Question

D, E and F are respectively the mid-points of the sides AB, BC and CA of a $\Delta ABC$. Prove that by joining these mid-points D, E and F, the $\Delta ABC$ is divided into four congruent triangles.

Answer 1

Given in a $\Delta ABC,D,E$ and F respectively the mid-points of the sides AB, BC and CA.

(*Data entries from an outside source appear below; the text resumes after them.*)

(** *** Re-keying over a copy of the keys: when it raises, and what it
    leaves *)

(** No turn of the loop misses its key, so the loop raises only where
    [int(key)] does. *)
Lemma rekey_list_outcome py (ks : list PyKey) :
  forall d,
    (forall s, (count_occ key_eq_dec ks s
                <= count_occ key_eq_dec (keys d) s)%nat) ->
    match fst (rekey_list py ks d) with
    | Ok _ => forall k, In k ks -> exists z, int_key k = Ok z
    | Raise e => exists k, In k ks /\ int_key k = Raise e
    end.
Proof.
  induction ks as [|k ks IH]; intros d Hc.
  - cbn. intros k [].
  - cbn [rekey_list]. unfold rekey.
    assert (Hin : In k (keys d)).
    { apply (count_occ_In key_eq_dec). specialize (Hc k).
      rewrite count_occ_cons_eq in Hc by reflexivity. lia. }
    apply getitem_in in Hin. destruct Hin as [v Hv].
    destruct (pop k d) as [[v'|e] d1] eqn:Hp;
      [|unfold pop in Hp; rewrite Hv in Hp; discriminate].
    destruct (pop_spec _ _ _ _ Hp) as (Hc1 & _).
    destruct (int_key k) as [z|e] eqn:Hz.
    + assert (Hc2 : forall s,
                 (count_occ key_eq_dec ks s
                  <= count_occ key_eq_dec
                       (keys (setitem py (KInt z) v' d1)) s)%nat).
      { intros s. pose proof (setitem_counts py (KInt z) v' d1 s).
        specialize (Hc s). rewrite (Hc1 s) in Hc. cbn [count_occ] in Hc.
        destruct (key_eq_dec k s); lia. }
      specialize (IH _ Hc2).
      destruct (fst (rekey_list py ks (setitem py (KInt z) v' d1)))
        as [[]|e].
      * intros k' [<-|Hk']; [eauto | apply IH, Hk'].
      * destruct IH as (k' & Hk' & He). exists k'. split; [right|]; assumption.
    + cbn. exists k. split; [left; reflexivity | exact Hz].
Qed.

Lemma int_key_in (l : list (PyKey * V)) :
  forall zs z,
    map int_key (map fst l) = map Ok zs ->
    In (KInt z) (map fst l) -> In z zs.
Proof.
  induction l as [|[k v] l IH]; intros [|z' zs] z H; cbn in *;
    try discriminate; try tauto.
  injection H as Hk Hl. intros [->|Hin].
  - cbn in Hk. injection Hk as ->. left. reflexivity.
  - right. eapply IH; eassumption.
Qed.

(** Keys whose [int]s differ from one another are re-keyed one after the
    other, each going behind the ones done before it. *)
Lemma rekey_list_in_order py (l : list (PyKey * V)) :
  forall zs done d,
    items d = l ++ done ->
    map int_key (map fst l) = map Ok zs ->
    NoDup zs ->
    (forall z, In z zs -> ~ In (KInt z) (map fst done)) ->
    exists d',
      rekey_list py (map fst l) d = (Ok tt, d')
      /\ items d' = done ++ combine (map KInt zs) (map snd l).
Proof.
  induction l as [|[k v] l IH]; intros zs done d Hi Hz Hnd Hdone.
  - destruct zs; [|discriminate]. exists d. cbn.
    rewrite app_nil_r. split; [reflexivity | exact Hi].
  - destruct zs as [|z zs]; [discriminate|].
    cbn [map fst] in Hz. injection Hz as Hk Hz.
    cbn [map fst snd rekey_list]. unfold rekey.
    destruct (pop_first k v d (l ++ done) Hi) as (d1 & -> & Hi1).
    rewrite Hk.
    apply NoDup_cons_iff in Hnd. destruct Hnd as [Hz1 Hnd].
    assert (Hout : ~ In (KInt z) (keys d1)).
    { unfold keys. rewrite Hi1, map_app, in_app_iff. intros [H|H].
      - apply Hz1. eapply int_key_in; eassumption.
      - apply (Hdone z); [left; reflexivity | exact H]. }
    destruct (IH zs (done ++ [(KInt z, v)]) (setitem py (KInt z) v d1))
      as (d' & Hr & Hi').
    + rewrite setitem_absent by exact Hout. rewrite Hi1, app_assoc.
      reflexivity.
    + exact Hz.
    + exact Hnd.
    + intros z' Hz'. rewrite map_app, in_app_iff. cbn.
      intros [H|[H|[]]].
      * apply (Hdone z'); [right; exact Hz' | exact H].
      * injection H as ->. contradiction.
    + exists d'. split; [exact Hr|].
      rewrite Hi', <- app_assoc. reflexivity.
Qed.

(** *** Re-keying over the live view: more turns than [rekey_turns] allows
    change nothing *)

Lemma rekey_loop_more_fuel py (extra : nat) :
  forall fuel it d r,
    rekey_loop py fuel it d = Some r ->
    rekey_loop py (fuel + extra) it d = Some r.
Proof.
  induction fuel as [|fuel IH]; intros it d r H; [discriminate|].
  cbn [rekey_loop Nat.add] in *.
  destruct (next py it d) as [k it'| |e]; try exact H.
  destruct (rekey py k d) as [[[]|e] d']; [|exact H].
  apply IH, H.
Qed.

(** X4.  The loop of lines 77-79 stores into the dictionary it iterates
    over, and yet it always comes to an end: [rekey_turns] turns are enough on
    every release of the interpreter, and allowing more turns changes
    nothing of its result. *)
Theorem rekeying_the_live_view_comes_to_an_end py d (extra : nat) :
  rekey_loop py (rekey_turns py d + extra)%nat (iter d) d
  = Some (rekey_view py d).
Proof.
  apply rekey_loop_more_fuel. unfold rekey_view.
  pose proof (rekey_loop_terminates py d) as H.
  destruct (rekey_loop py (rekey_turns py d) (iter d) d) as [r|];
    [reflexivity | contradiction].
Qed.

(** *** Re-keying over the live view: what it raises and what it keeps *)

Lemma next_entry_in es :
  forall i j k,
    next_entry (V := V) i es = Some (j, k) -> In k (map fst (live es)).
Proof.
  induction es as [|[[k' v']|] es IH]; intros i j k H; cbn in H.
  - discriminate.
  - injection H as _ <-. rewrite live_some. left. reflexivity.
  - rewrite live_none. eapply IH, H.
Qed.

Lemma live_skipn_incl (n : nat) es (kv : PyKey * V) :
  In kv (live (skipn n es)) -> In kv (live es).
Proof.
  revert es. induction n as [|n IH]; intros es; [auto|].
  destruct es as [|[kv'|] es]; cbn [skipn]; [auto | |].
  - rewrite live_some. intros H. right. apply IH, H.
  - rewrite live_none. apply IH.
Qed.

(** The key the iterator yields is a key of the dictionary. *)
Lemma next_yields_a_key py it d k it' :
  next py it d = Yield k it' -> In k (keys d).
Proof.
  unfold next. destruct (negb _); [discriminate|].
  destruct (next_entry _ _) as [[i k']|] eqn:Hn; [|discriminate].
  destruct (_ && _)%bool; [discriminate|].
  intros H. injection H as <- _.
  apply next_entry_in in Hn. apply in_map_iff in Hn.
  destruct Hn as (kv & <- & Hin). unfold keys, items.
  apply in_map. eapply live_skipn_incl, Hin.
Qed.

Lemma next_error py it d e :
  next py it d = IterError e -> exists msg, e = Exn "RuntimeError" msg.
Proof.
  unfold next. destruct (negb _); [intros H; injection H as <-; eauto|].
  destruct (next_entry _ _) as [[i k']|]; [|discriminate].
  destruct (_ && _)%bool; [|discriminate].
  intros H. injection H as <-. eauto.
Qed.

Lemma next_yield_size py it d k it' :
  next py it d = Yield k it' ->
  di_used it = ma_used d /\ di_used it' = di_used it.
Proof.
  unfold next. destruct (Nat.eqb_spec (di_used it) (ma_used d)) as [E|E];
    cbn [negb]; [|discriminate].
  destruct (next_entry _ _) as [[i k']|]; [|discriminate].
  destruct (_ && _)%bool; [discriminate|].
  intros H. injection H as _ <-. split; [exact E | reflexivity].
Qed.

Lemma next_stop_size py it d :
  next py it d = StopIteration -> di_used it = ma_used d.
Proof.
  unfold next. destruct (Nat.eqb_spec (di_used it) (ma_used d)) as [E|E];
    cbn [negb]; [intros _; exact E | discriminate].
Qed.
(** * dev-events: the event normaliser, the booking guard and the
      connection cache, embedded from the TypeScript sources

    - [src/database/event.model.ts]: [generateSlug], [normalizeDateToISO],
      [normalizeTime], the [pre('save')] hook of [EventSchema] and the
      validators and setters the schema declares;
    - [src/database/booking.model.ts]: [EMAIL_REGEX], the [pre('save')]
      hook of [BookingSchema] and the validators and setters the schema
      declares;
    - [src/lib/mongodb.ts]: the module body and [connectToDatabase].

    Strings.  A JavaScript string is a sequence of UTF-16 code units.  The
    model uses Rocq's [string]; a character of code [n] stands for the code
    unit U+00[n], so the strings covered are those over U+0000..U+00FF.  On
    that range [toLowerCase], [trim], [\s], [\w] and [\d] are written out
    below as ECMAScript defines them. *)

From Stdlib Require Import Bool Arith ZArith NArith List Lia.
From Stdlib Require Import Ascii String.
From Stdlib Require Import DecimalString DecimalNat.
Import ListNotations.

Local Open Scope string_scope.

(** ** JavaScript string primitives *)

Module Js.

Definition code (c : ascii) : nat := nat_of_ascii c.

Definition between (lo hi : nat) (c : ascii) : bool :=
  (lo <=? code c)%nat && (code c <=? hi)%nat.

(** [\d]: the ten ASCII digits. *)
Definition is_digit (c : ascii) : bool := between 48 57 c.

Definition is_upper (c : ascii) : bool := between 65 90 c.
Definition is_lower (c : ascii) : bool := between 97 122 c.

(** [\w] without the [i] and [u] flags: [A-Za-z0-9_]. *)
Definition is_word (c : ascii) : bool :=
  is_upper c || is_lower c || is_digit c || (code c =? 95)%nat.

(** [\s], which is also what [trim] removes: WhiteSpace and LineTerminator.
    Below U+0100 these are TAB, LF, VT, FF, CR, SP and NBSP. *)
Definition is_space (c : ascii) : bool :=
  between 9 13 c || (code c =? 32)%nat || (code c =? 160)%nat.

Definition is_hyphen (c : ascii) : bool := (code c =? 45)%nat.

(** Simple case mappings of U+0000..U+00FF.  Lower-casing stays inside the
    range: A-Z and U+00C0..U+00DE (without the sign U+00D7) move up by 32. *)
Definition lower_char (c : ascii) : ascii :=
  if is_upper c || (between 192 222 c && negb (code c =? 215)%nat)
  then ascii_of_nat (code c + 32) else c.

Fixpoint toLowerCase (s : string) : string :=
  match s with
  | EmptyString => EmptyString
  | String c s' => String (lower_char c) (toLowerCase s')
  end.

(** Upper-casing: a-z and U+00E0..U+00FE (without U+00F7) move down by 32 and
    U+00DF becomes "SS".  U+00B5 and U+00FF have their capitals (U+039C,
    U+0178) outside the range; they are kept as they are, which no pattern of
    this development can tell apart: the capitals, like the originals, are no
    digit, no white space, no colon and none of the letters A, M, P. *)
Definition upper_char (c : ascii) : string :=
  if is_lower c || (between 224 254 c && negb (code c =? 247)%nat)
  then String (ascii_of_nat (code c - 32)) EmptyString
  else if (code c =? 223)%nat then "SS"
  else String c EmptyString.

Fixpoint toUpperCase (s : string) : string :=
  match s with
  | EmptyString => EmptyString
  | String c s' => upper_char c ++ toUpperCase s'
  end.

Fixpoint dropWhile (p : ascii -> bool) (s : string) : string :=
  match s with
  | EmptyString => EmptyString
  | String c s' => if p c then dropWhile p s' else s
  end.

Fixpoint all (p : ascii -> bool) (s : string) : bool :=
  match s with
  | EmptyString => true
  | String c s' => p c && all p s'
  end.

(** Drops the trailing characters satisfying [p]. *)
Fixpoint dropWhileEnd (p : ascii -> bool) (s : string) : string :=
  match s with
  | EmptyString => EmptyString
  | String c s' => if p c && all p s' then EmptyString
                   else String c (dropWhileEnd p s')
  end.

(** [String.prototype.trim]. *)
Definition trim (s : string) : string :=
  dropWhileEnd is_space (dropWhile is_space s).

(** [s.replace(/[^...]/g, '')] for a negated character class: the characters
    of the class are kept, all others are deleted. *)
Fixpoint keep (p : ascii -> bool) (s : string) : string :=
  match s with
  | EmptyString => EmptyString
  | String c s' => if p c then String c (keep p s') else keep p s'
  end.

(** [s.replace(/X+/g, r)] for a character class [X] and a single character
    [r]: every maximal run of [X] becomes one [r].  [inrun] tells that the
    previous character belonged to a run already replaced. *)
Fixpoint replaceRuns (p : ascii -> bool) (r : ascii) (inrun : bool)
         (s : string) : string :=
  match s with
  | EmptyString => EmptyString
  | String c s' =>
      if p c
      then if inrun then replaceRuns p r true s'
           else String r (replaceRuns p r true s')
      else String c (replaceRuns p r false s')
  end.

(** Decimal rendering of a number ([Number.prototype.toString], and a number
    inside a template literal). *)
Definition showNat (n : nat) : string :=
  NilEmpty.string_of_uint (Nat.to_uint n).

Fixpoint repeatChar (c : ascii) (n : nat) : string :=
  match n with
  | O => EmptyString
  | S n' => String c (repeatChar c n')
  end.

(** [s.padStart(n, c)] for a one-character filler. *)
Definition padStart (n : nat) (c : ascii) (s : string) : string :=
  repeatChar c (n - String.length s) ++ s.

Definition digitVal (c : ascii) : nat := code c - 48.

(** [parseInt(s, 10)] and [Number(s)] on a non-empty string of digits. *)
Definition digitsVal (s : string) : nat :=
  (fix go (acc : nat) (s : string) : nat :=
     match s with
     | EmptyString => acc
     | String c s' => go (10 * acc + digitVal c) s'
     end) 0 s.

End Js.

(** ** The [Date] built-in (ECMAScript, Date objects)

    A time value is a number of milliseconds since the epoch, or NaN, which
    is [None] here.  Only what [normalizeDateToISO] reaches is modelled:
    [Date.UTC] with three arguments, the [Date] constructor and
    [toISOString]. *)

Module JsDate.
Import Js.
Local Open Scope Z_scope.

Definition msPerDay : Z := 86400000.

Definition Day (t : Z) : Z := t / msPerDay.
Definition InLeapYear (y : Z) : bool :=
  (y mod 4 =? 0) && (negb (y mod 100 =? 0) || (y mod 400 =? 0)).

Definition DaysInYear (y : Z) : Z := if InLeapYear y then 366 else 365.

Definition DayFromYear (y : Z) : Z :=
  365 * (y - 1970) + (y - 1969) / 4 - (y - 1901) / 100 + (y - 1601) / 400.

(** The largest year [y] with [DayFromYear y <= d]: 400 years have 146097
    days, so the quotient misses the year by at most one. *)
Definition YearFromDay (d : Z) : Z :=
  let y := 1970 + (d * 400) / 146097 in
  if d <? DayFromYear y then y - 1
  else if DayFromYear (y + 1) <=? d then y + 1
  else y.

Definition YearFromTime (t : Z) : Z := YearFromDay (Day t).

Definition DayWithinYear (t : Z) : Z := Day t - DayFromYear (YearFromTime t).

(** Number of days of the year before month [m] (0 is January). *)
Definition DaysBeforeMonth (leap : bool) (m : Z) : Z :=
  let l := if leap then 1 else 0 in
  if m <=? 0 then 0
  else if m =? 1 then 31
  else if m =? 2 then 59 + l
  else if m =? 3 then 90 + l
  else if m =? 4 then 120 + l
  else if m =? 5 then 151 + l
  else if m =? 6 then 181 + l
  else if m =? 7 then 212 + l
  else if m =? 8 then 243 + l
  else if m =? 9 then 273 + l
  else if m =? 10 then 304 + l
  else if m =? 11 then 334 + l
  else 365 + l.

Definition MonthFromTime (t : Z) : Z :=
  let leap := InLeapYear (YearFromTime t) in
  let d := DayWithinYear t in
  let before := DaysBeforeMonth leap in
  if d <? before 1 then 0
  else if d <? before 2 then 1
  else if d <? before 3 then 2
  else if d <? before 4 then 3
  else if d <? before 5 then 4
  else if d <? before 6 then 5
  else if d <? before 7 then 6
  else if d <? before 8 then 7
  else if d <? before 9 then 8
  else if d <? before 10 then 9
  else if d <? before 11 then 10
  else 11.

Definition DateFromTime (t : Z) : Z :=
  DayWithinYear t + 1
  - DaysBeforeMonth (InLeapYear (YearFromTime t)) (MonthFromTime t).

Definition HourFromTime (t : Z) : Z := (t / 3600000) mod 24.
Definition MinFromTime (t : Z) : Z := (t / 60000) mod 60.
Definition SecFromTime (t : Z) : Z := (t / 1000) mod 60.
Definition msFromTime (t : Z) : Z := t mod 1000.

(** [MakeDay] on integral arguments: the day number of the first of month
    [month mod 12] in year [year + floor(month / 12)], plus [date - 1]. *)
Definition MakeDay (year month date : Z) : Z :=
  let ym := year + month / 12 in
  let mn := month mod 12 in
  DayFromYear ym + DaysBeforeMonth (InLeapYear ym) mn + date - 1.

Definition MakeDate (day time : Z) : Z := day * msPerDay + time.

Definition TimeClip (t : Z) : option Z :=
  if 8640000000000000 <? Z.abs t then None else Some t.

(** A year from 0 to 99 means 1900 + year. *)
Definition MakeFullYear (y : Z) : Z :=
  if (0 <=? y) && (y <=? 99) then 1900 + y else y.

(** [Date.UTC(year, month, date)]; hours to milliseconds default to 0. *)
Definition UTC (year month date : Z) : option Z :=
  TimeClip (MakeDate (MakeDay (MakeFullYear year) month date) 0).

Definition pad (n : nat) (z : Z) : string :=
  padStart n "0" (showNat (Z.to_nat z)).

(** [Date.prototype.toISOString] of a finite time value: years 0 to 9999
    take four digits, all others a sign and six digits. *)
Definition toISOString (t : Z) : string :=
  let y := YearFromTime t in
  let year :=
    if (0 <=? y) && (y <=? 9999) then pad 4 y
    else if y <? 0 then "-" ++ pad 6 (- y) else "+" ++ pad 6 y in
  (year ++ "-" ++ pad 2 (MonthFromTime t + 1) ++ "-" ++ pad 2 (DateFromTime t)
   ++ "T" ++ pad 2 (HourFromTime t) ++ ":" ++ pad 2 (MinFromTime t) ++ ":"
   ++ pad 2 (SecFromTime t) ++ "." ++ pad 3 (msFromTime t) ++ "Z")%string.

End JsDate.

(** A thrown [Error] is represented by its message. *)
Inductive result (A : Type) : Type :=
| Ok (a : A)
| Throw (message : string).
Arguments Ok {A} a.
Arguments Throw {A} message.

(** ** event.model.ts: pure helpers *)

Definition ObjectId := string.

Module EventModel.
Import Js.

(** [IEvent], with what the hook reads of Mongoose's [Document]: [_id],
    [isNew] and the paths [isModified] answers for. *)
Record IEvent : Type := {
  _id : ObjectId;
  isNew : bool;
  modifiedPaths : list string;
  title : string;
  slug : string;
  description : string;
  overview : string;
  image : string;
  venue : string;
  location : string;
  date : string;
  time : string;
  mode : string;
  audience : string;
  agenda : list string;
  organizer : string;
  tags : list string
}.

Definition isModified (path : string) (e : IEvent) : bool :=
  existsb (String.eqb path) (modifiedPaths e).

Definition set_slug (v : string) (e : IEvent) : IEvent :=
  {| _id := _id e; isNew := isNew e; modifiedPaths := modifiedPaths e;
     title := title e; slug := v; description := description e;
     overview := overview e; image := image e; venue := venue e;
     location := location e; date := date e; time := time e; mode := mode e;
     audience := audience e; agenda := agenda e; organizer := organizer e;
     tags := tags e |}.

Definition set_date (v : string) (e : IEvent) : IEvent :=
  {| _id := _id e; isNew := isNew e; modifiedPaths := modifiedPaths e;
     title := title e; slug := slug e; description := description e;
     overview := overview e; image := image e; venue := venue e;
     location := location e; date := v; time := time e; mode := mode e;
     audience := audience e; agenda := agenda e; organizer := organizer e;
     tags := tags e |}.

Definition set_time (v : string) (e : IEvent) : IEvent :=
  {| _id := _id e; isNew := isNew e; modifiedPaths := modifiedPaths e;
     title := title e; slug := slug e; description := description e;
     overview := overview e; image := image e; venue := venue e;
     location := location e; date := date e; time := v; mode := mode e;
     audience := audience e; agenda := agenda e; organizer := organizer e;
     tags := tags e |}.

(** [this[field]] when it is a string ([typeof value === 'string']). *)
Definition getField (field : string) (e : IEvent) : option string :=
  if field =? "title" then Some (title e)
  else if field =? "slug" then Some (slug e)
  else if field =? "description" then Some (description e)
  else if field =? "overview" then Some (overview e)
  else if field =? "image" then Some (image e)
  else if field =? "venue" then Some (venue e)
  else if field =? "location" then Some (location e)
  else if field =? "date" then Some (date e)
  else if field =? "time" then Some (time e)
  else if field =? "mode" then Some (mode e)
  else if field =? "audience" then Some (audience e)
  else if field =? "organizer" then Some (organizer e)
  else None.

To prove $\Delta ABC$ is divided into four congruent triangles.

Proof Since, ABC is a triangle and D, E and F are the mid-points of sides AB, BC and CA, respectively
Then, $AD=BD=\frac{1}{2}AB,BE=EC=\frac{1}{2}BC$
And $AF=CF=\frac{1}{2}AC$
Now, using the mid-point theorem,
$EF||ABandEF=\frac{1}{2}AB=AD=BDED||ACandED=\frac{1}{2}AC=AF=CF$
And $DF||BCandDF=\frac{1}{2}BC=BE=CE$
In $\Delta ADFand\Delta EFD,$ $AD=EF$
$AF=DE$
And DF = FD [Common]
$\therefore$ $\Delta ADF\cong \Delta EFD$ [by SSS congruence rule]
Similarly, $\Delta DEF\cong \Delta EDB$
And $\Delta DEF\cong \Delta CFE$
So, $\Delta ABC$ is divided into four congruent triangles. Hence proved.